→ **Work request**
Would you retype every entry that follows without altering a word?

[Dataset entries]
▬▬▬▬▬▬

Lemma pad4_length l : strlen (pad4 l) = align4 (strlen l).
Proof.
  unfold pad4, align4, strlen, zeros. rewrite length_app, length_replicate.
  pose proof (Z.mod_pos_bound (- Z.of_nat (length l)) 4). lia.
Qed.

Lemma strlen_app l1 l2 : strlen (l1 ++ l2) = strlen l1 + strlen l2.
Proof. unfold strlen. rewrite length_app. lia. Qed.

Lemma strlen_zeros k : strlen (zeros k) = Z.of_nat k.
Proof. unfold strlen, zeros. by rewrite length_replicate. Qed.

Lemma strlen_be32 v : strlen (be32 v) = 4.
Proof. unfold strlen. by rewrite be32_length. Qed.

Lemma strlen_nonneg l : 0 <= strlen l.
Proof. unfold strlen. lia. Qed.

(** The free room, and the blob after [bs] was written there. *)
Lemma building_room n m b hdr S T :
  building n m b hdr S T → ∃ k, buffer b = (hdr ++ S) ++ zeros k ∧ room_available b = Z.of_nat k ∧
    strlen (hdr ++ S) = buffer_iptr b ∧ buffer_iptr b + Z.of_nat k = buffer_size b.
Proof.
  intros [Hh [k Hk] Hs Hi _ _ _ Hb _ _ _]. exists k. rewrite Hk in *. unfold room_available. rewrite Hs, Hi.
  rewrite !strlen_app, strlen_zeros in *. assert (strlen hdr = 56) as Hhl by (unfold strlen; lia).
  rewrite Hhl in *. pose proof (strlen_nonneg S). split; [by rewrite app_assoc|]. rewrite w32_small by (unfold word32; lia). lia.
Qed.

Lemma building_grow n m b hdr S T bs k :
  building n m b hdr S T → buffer b = (hdr ++ S) ++ zeros k → (length bs <= k)%nat →
  building n m (with_buffer b (((hdr ++ S) ++ bs) ++ zeros (k - length bs)) (strlen bs)) hdr (S ++ bs) T.
Proof.
  intros Hb Hk Hl. destruct Hb as [Hh _ Hs Hi Ht Hss Hsi Hsm Hssm Hn' Hm'].
  assert (strlen (((hdr ++ S) ++ bs) ++ zeros (k - length bs)) = strlen (buffer b)) as Hlen.
  { rewrite Hk, !strlen_app, !strlen_zeros. unfold strlen. lia. }
  assert (strlen (buffer b) = strlen hdr + strlen S + Z.of_nat k) as Hlen2 by (by rewrite Hk, !strlen_app, strlen_zeros).
  pose proof (strlen_nonneg S). pose proof (strlen_nonneg bs).
  split; cbn [with_buffer buffer buffer_size buffer_iptr string_buffer string_buffer_size string_buffer_iptr]; try done.
  - exists (k - length bs)%nat. by rewrite <- !app_assoc.
  - by rewrite Hlen.
  - rewrite Hi, strlen_app, w32_small; [lia|]. unfold word32, strlen in *. lia.
  - by rewrite Hlen.
Qed.

(** The first word of a call, in a buffer with room for it. *)
Lemma put_word A k v :
  (4 <= k)%nat → put32 (A ++ zeros k) (strlen A) (BIG_ENDIAN32 v) = Ok ((A ++ be32 v) ++ zeros (k - 4)).
Proof.
  intros Hk. unfold put32. fold (be32 v). rewrite put_zeros by (by rewrite be32_length).
  by rewrite be32_length, app_assoc.
Qed.

Lemma one_token_ok n m token b hdr S T :
  building n m b hdr S T → buffer_iptr b + 4 <= buffer_size b →
  ∃ b', one_token token b = Ok b' ∧ building n m b' hdr (S ++ be32 token) T.
Proof.
  intros Hb Hroom. destruct (building_room _ _ _ _ _ _ Hb) as (k & Hk & Hav & Hpos & Hend). unfold one_token.
  rewrite Hav, (proj2 (Z.leb_le 4 _)) by lia. cbn [ASSERT mbind outcome_bind]. rewrite Hk, <- Hpos, put_word by lia.
  cbn [mbind outcome_bind]. eexists. split; [done|].
  pose proof (building_grow _ _ _ _ _ _ (be32 token) k Hb Hk) as Hg. rewrite be32_length, strlen_be32 in Hg.
  apply Hg. lia.
Qed.

(** Bytes written over zeros, with the padding that was there. *)
Lemma pad_zeros l n m :
  Z.of_nat n = align4 (strlen l) → (n <= m)%nat → l ++ zeros (m - length l) = pad4 l ++ zeros (m - n).
Proof.
  unfold align4, pad4, strlen. intros Hn Hm. rewrite <- app_assoc, <- zeros_app. f_equal. f_equal.
  pose proof (Z.mod_pos_bound (- Z.of_nat (length l)) 4). lia.
Qed.

Lemma begin_node_ok n m name b hdr S T :
  building n m b hdr S T → strlen name < 2 ^ 30 → buffer_iptr b + strlen (op_bytes (strlen T) (OBegin name)) <= buffer_size b →
  ∃ b', fdt_begin_node name b = Ok b' ∧ building n m b' hdr (S ++ op_bytes (strlen T) (OBegin name)) T.
Proof.
  intros Hb Hn Hroom. destruct (building_room _ _ _ _ _ _ Hb) as (k & Hk & Hav & Hpos & Hend). unfold fdt_begin_node.
  set (bs := op_bytes (strlen T) (OBegin name)) in *. pose proof (strlen_nonneg name).
  assert (ALIGN32 (w32 (4 + strlen name + 1)) 4 = strlen bs) as ->.
  { subst bs. cbn [op_bytes]. rewrite w32_small by (unfold word32; lia). rewrite ALIGN32_spec by lia.
    rewrite strlen_app, strlen_be32, pad4_length, strlen_app. unfold align4. change (strlen [0]) with 1. lia_div. }
  assert (length bs <= k)%nat as Hfit by (unfold strlen in Hroom; lia).
  assert (strlen bs = 4 + align4 (strlen (name ++ [0]))) as Hlen.
  { subst bs. cbn [op_bytes]. by rewrite strlen_app, strlen_be32, pad4_length. }
  rewrite strlen_app in Hlen. change (strlen [0]) with 1 in Hlen.
  assert (strlen name + 1 <= align4 (strlen name + 1)) by (unfold align4; pose proof (Z.mod_pos_bound (- (strlen name + 1)) 4); lia).
  rewrite Hav, (proj2 (Z.leb_le _ _)) by (unfold strlen; lia). cbn [ASSERT mbind outcome_bind].
  rewrite Hk, <- Hpos, put_word by (unfold strlen in *; lia). cbn [mbind outcome_bind].
  replace (strlen (hdr ++ S) + 4) with (strlen ((hdr ++ S) ++ be32 FDT_BEGIN_NODE)) by (by rewrite strlen_app, strlen_be32).
  rewrite put_zeros by (unfold strlen in *; lia). cbn [mbind outcome_bind]. eexists. split; [done|].
  pose proof (building_grow _ _ _ _ _ _ bs k Hb Hk Hfit) as Hg.
  enough (((hdr ++ S) ++ be32 FDT_BEGIN_NODE) ++ name ++ zeros (k - 4 - length name) =
          ((hdr ++ S) ++ bs) ++ zeros (k - length bs)) as -> by exact Hg.
  assert (name ++ zeros (k - 4 - length name) = pad4 (name ++ [0]) ++ zeros (k - length bs)) as ->.
  { replace (k - length bs)%nat with (k - 4 - (length bs - 4))%nat by (unfold strlen in *; lia).
    rewrite <- pad_zeros; [|rewrite strlen_app; change (strlen [0]) with 1; unfold strlen in *; lia|lia].
    rewrite length_app, <- app_assoc. f_equal. change (length [0]) with 1%nat.
    replace (k - 4 - length name)%nat with (1 + (k - 4 - (length name + 1)))%nat by (unfold strlen in *; lia).
    by rewrite zeros_app. }
  subst bs. cbn [op_bytes]. by rewrite <- !app_assoc.
Qed.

▬▬▬▬▬▬

→ **Your response**
Lemma pad4_length l : strlen (pad4 l) = align4 (strlen l).
Proof.
  unfold pad4, align4, strlen, zeros. rewrite length_app, length_replicate.
  pose proof (Z.mod_pos_bound (- Z.of_nat (length l)) 4). lia.
Qed.

Lemma strlen_app l1 l2 : strlen (l1 ++ l2) = strlen l1 + strlen l2.
Proof. unfold strlen. rewrite length_app. lia. Qed.

Lemma strlen_zeros k : strlen (zeros k) = Z.of_nat k.
Proof. unfold strlen, zeros. by rewrite length_replicate. Qed.

Lemma strlen_be32 v : strlen (be32 v) = 4.
Proof. unfold strlen. by rewrite be32_length. Qed.

Lemma strlen_nonneg l : 0 <= strlen l.
Proof. unfold strlen. lia. Qed.

(** The free room, and the blob after [bs] was written there. *)
Lemma building_room n m b hdr S T :
  building n m b hdr S T → ∃ k, buffer b = (hdr ++ S) ++ zeros k ∧ room_available b = Z.of_nat k ∧
    strlen (hdr ++ S) = buffer_iptr b ∧ buffer_iptr b + Z.of_nat k = buffer_size b.
Proof.
  intros [Hh [k Hk] Hs Hi _ _ _ Hb _ _ _]. exists k. rewrite Hk in *. unfold room_available. rewrite Hs, Hi.
  rewrite !strlen_app, strlen_zeros in *. assert (strlen hdr = 56) as Hhl by (unfold strlen; lia).
  rewrite Hhl in *. pose proof (strlen_nonneg S). split; [by rewrite app_assoc|]. rewrite w32_small by (unfold word32; lia). lia.
Qed.

Lemma building_grow n m b hdr S T bs k :
  building n m b hdr S T → buffer b = (hdr ++ S) ++ zeros k → (length bs <= k)%nat →
  building n m (with_buffer b (((hdr ++ S) ++ bs) ++ zeros (k - length bs)) (strlen bs)) hdr (S ++ bs) T.
Proof.
  intros Hb Hk Hl. destruct Hb as [Hh _ Hs Hi Ht Hss Hsi Hsm Hssm Hn' Hm'].
  assert (strlen (((hdr ++ S) ++ bs) ++ zeros (k - length bs)) = strlen (buffer b)) as Hlen.
  { rewrite Hk, !strlen_app, !strlen_zeros. unfold strlen. lia. }
  assert (strlen (buffer b) = strlen hdr + strlen S + Z.of_nat k) as Hlen2 by (by rewrite Hk, !strlen_app, strlen_zeros).
  pose proof (strlen_nonneg S). pose proof (strlen_nonneg bs).
  split; cbn [with_buffer buffer buffer_size buffer_iptr string_buffer string_buffer_size string_buffer_iptr]; try done.
  - exists (k - length bs)%nat. by rewrite <- !app_assoc.
  - by rewrite Hlen.
  - rewrite Hi, strlen_app, w32_small; [lia|]. unfold word32, strlen in *. lia.
  - by rewrite Hlen.
Qed.

(** The first word of a call, in a buffer with room for it. *)
Lemma put_word A k v :
  (4 <= k)%nat → put32 (A ++ zeros k) (strlen A) (BIG_ENDIAN32 v) = Ok ((A ++ be32 v) ++ zeros (k - 4)).
Proof.
  intros Hk. unfold put32. fold (be32 v). rewrite put_zeros by (by rewrite be32_length).
  by rewrite be32_length, app_assoc.
Qed.

Lemma one_token_ok n m token b hdr S T :
  building n m b hdr S T → buffer_iptr b + 4 <= buffer_size b →
  ∃ b', one_token token b = Ok b' ∧ building n m b' hdr (S ++ be32 token) T.
Proof.
  intros Hb Hroom. destruct (building_room _ _ _ _ _ _ Hb) as (k & Hk & Hav & Hpos & Hend). unfold one_token.
  rewrite Hav, (proj2 (Z.leb_le 4 _)) by lia. cbn [ASSERT mbind outcome_bind]. rewrite Hk, <- Hpos, put_word by lia.
  cbn [mbind outcome_bind]. eexists. split; [done|].
  pose proof (building_grow _ _ _ _ _ _ (be32 token) k Hb Hk) as Hg. rewrite be32_length, strlen_be32 in Hg.
  apply Hg. lia.
Qed.

(** Bytes written over zeros, with the padding that was there. *)
Lemma pad_zeros l n m :
  Z.of_nat n = align4 (strlen l) → (n <= m)%nat → l ++ zeros (m - length l) = pad4 l ++ zeros (m - n).
Proof.
  unfold align4, pad4, strlen. intros Hn Hm. rewrite <- app_assoc, <- zeros_app. f_equal. f_equal.
  pose proof (Z.mod_pos_bound (- Z.of_nat (length l)) 4). lia.
Qed.

Lemma begin_node_ok n m name b hdr S T :
  building n m b hdr S T → strlen name < 2 ^ 30 → buffer_iptr b + strlen (op_bytes (strlen T) (OBegin name)) <= buffer_size b →
  ∃ b', fdt_begin_node name b = Ok b' ∧ building n m b' hdr (S ++ op_bytes (strlen T) (OBegin name)) T.
Proof.
  intros Hb Hn Hroom. destruct (building_room _ _ _ _ _ _ Hb) as (k & Hk & Hav & Hpos & Hend). unfold fdt_begin_node.
  set (bs := op_bytes (strlen T) (OBegin name)) in *. pose proof (strlen_nonneg name).
  assert (ALIGN32 (w32 (4 + strlen name + 1)) 4 = strlen bs) as ->.
  { subst bs. cbn [op_bytes]. rewrite w32_small by (unfold word32; lia). rewrite ALIGN32_spec by lia.
    rewrite strlen_app, strlen_be32, pad4_length, strlen_app. unfold align4. change (strlen [0]) with 1. lia_div. }
  assert (length bs <= k)%nat as Hfit by (unfold strlen in Hroom; lia).
  assert (strlen bs = 4 + align4 (strlen (name ++ [0]))) as Hlen.
  { subst bs. cbn [op_bytes]. by rewrite strlen_app, strlen_be32, pad4_length. }
  rewrite strlen_app in Hlen. change (strlen [0]) with 1 in Hlen.
  assert (strlen name + 1 <= align4 (strlen name + 1)) by (unfold align4; pose proof (Z.mod_pos_bound (- (strlen name + 1)) 4); lia).
  rewrite Hav, (proj2 (Z.leb_le _ _)) by (unfold strlen; lia). cbn [ASSERT mbind outcome_bind].
  rewrite Hk, <- Hpos, put_word by (unfold strlen in *; lia). cbn [mbind outcome_bind].
  replace (strlen (hdr ++ S) + 4) with (strlen ((hdr ++ S) ++ be32 FDT_BEGIN_NODE)) by (by rewrite strlen_app, strlen_be32).
  rewrite put_zeros by (unfold strlen in *; lia). cbn [mbind outcome_bind]. eexists. split; [done|].
  pose proof (building_grow _ _ _ _ _ _ bs k Hb Hk Hfit) as Hg.
  enough (((hdr ++ S) ++ be32 FDT_BEGIN_NODE) ++ name ++ zeros (k - 4 - length name) =
          ((hdr ++ S) ++ bs) ++ zeros (k - length bs)) as -> by exact Hg.
  assert (name ++ zeros (k - 4 - length name) = pad4 (name ++ [0]) ++ zeros (k - length bs)) as ->.
  { replace (k - length bs)%nat with (k - 4 - (length bs - 4))%nat by (unfold strlen in *; lia).
    rewrite <- pad_zeros; [|rewrite strlen_app; change (strlen [0]) with 1; unfold strlen in *; lia|lia].
    rewrite length_app, <- app_assoc. f_equal. change (length [0]) with 1%nat.
    replace (k - 4 - length name)%nat with (1 + (k - 4 - (length name + 1)))%nat by (unfold strlen in *; lia).
    by rewrite zeros_app. }
  subst bs. cbn [op_bytes]. by rewrite <- !app_assoc.
Qed.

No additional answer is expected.